* _Your goal_: Each record that follows should be transcribed word for word.

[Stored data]
Lemma scenario_groups_spec (lines : list string) :
  Forall scenario_group (scenario_groups lines)
  ∧ concat (scenario_groups lines) = drop_preamble lines.
Proof.
  destruct (group_loop_invariant lines [] []) as [H1 H2];
    [done | by left | done |].
  by split.
Qed.

Lemma filter_drop_preamble (lines : list string) :
  List.filter scenario_line (drop_preamble lines)
  = List.filter scenario_line lines.
Proof.
  induction lines as [|l lines IH]; [done |]. simpl.
  destruct (scenario_line l) eqn:E; [|done]. simpl. by rewrite E.
Qed.

Lemma filter_groups (groups : list (list string)) :
  Forall scenario_group groups →
  length (List.filter scenario_line (concat groups)) = length groups.
Proof.
  induction 1 as [|g groups (l & rest & -> & Hl & Hrest) _ IH]; [done |].
  rewrite concat_cons, List.filter_app, length_app, IH. simpl. rewrite Hl.
  assert (Hnone : List.filter scenario_line rest = []).
  { induction Hrest as [|x rest Hx _ IHr]; [done |]. simpl. by rewrite Hx. }
  by rewrite Hnone.
Qed.

(** X1: the splitter returns as many blocks as the text has lines that,
    once stripped, start with [Scenario:]. *)
Theorem split_counts_scenario_lines (steps : string) :
  length (split_scenarios steps)
  = length (List.filter scenario_line (Text.split_lines steps)).
Proof.
  destruct (scenario_groups_spec (Text.split_lines steps)) as [Hg Hc].
  rewrite split_scenarios_groups, length_map, <- filter_drop_preamble, <- Hc.
  symmetry. by apply filter_groups.
Qed.

Lemma drop_preamble_newline_free (lines : list string) :
  Forall (λ l, newline_free l = true) lines →
  Forall (λ l, newline_free l = true) (drop_preamble lines).
Proof.
  induction 1 as [|l lines Hl Hls IH]; [done |]. simpl.
  destruct (scenario_line l); [by constructor | done].
Qed.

* _Finished task_:
Lemma scenario_groups_spec (lines : list string) :
  Forall scenario_group (scenario_groups lines)
  ∧ concat (scenario_groups lines) = drop_preamble lines.
Proof.
  destruct (group_loop_invariant lines [] []) as [H1 H2];
    [done | by left | done |].
  by split.
Qed.

Lemma filter_drop_preamble (lines : list string) :
  List.filter scenario_line (drop_preamble lines)
  = List.filter scenario_line lines.
Proof.
  induction lines as [|l lines IH]; [done |]. simpl.
  destruct (scenario_line l) eqn:E; [|done]. simpl. by rewrite E.
Qed.

Lemma filter_groups (groups : list (list string)) :
  Forall scenario_group groups →
  length (List.filter scenario_line (concat groups)) = length groups.
Proof.
  induction 1 as [|g groups (l & rest & -> & Hl & Hrest) _ IH]; [done |].
  rewrite concat_cons, List.filter_app, length_app, IH. simpl. rewrite Hl.
  assert (Hnone : List.filter scenario_line rest = []).
  { induction Hrest as [|x rest Hx _ IHr]; [done |]. simpl. by rewrite Hx. }
  by rewrite Hnone.
Qed.

(** X1: the splitter returns as many blocks as the text has lines that,
    once stripped, start with [Scenario:]. *)
Theorem split_counts_scenario_lines (steps : string) :
  length (split_scenarios steps)
  = length (List.filter scenario_line (Text.split_lines steps)).
Proof.
  destruct (scenario_groups_spec (Text.split_lines steps)) as [Hg Hc].
  rewrite split_scenarios_groups, length_map, <- filter_drop_preamble, <- Hc.
  symmetry. by apply filter_groups.
Qed.

Lemma drop_preamble_newline_free (lines : list string) :
  Forall (λ l, newline_free l = true) lines →
  Forall (λ l, newline_free l = true) (drop_preamble lines).
Proof.
  induction 1 as [|l lines Hl Hls IH]; [done |]. simpl.
  destruct (scenario_line l); [by constructor | done].
Qed.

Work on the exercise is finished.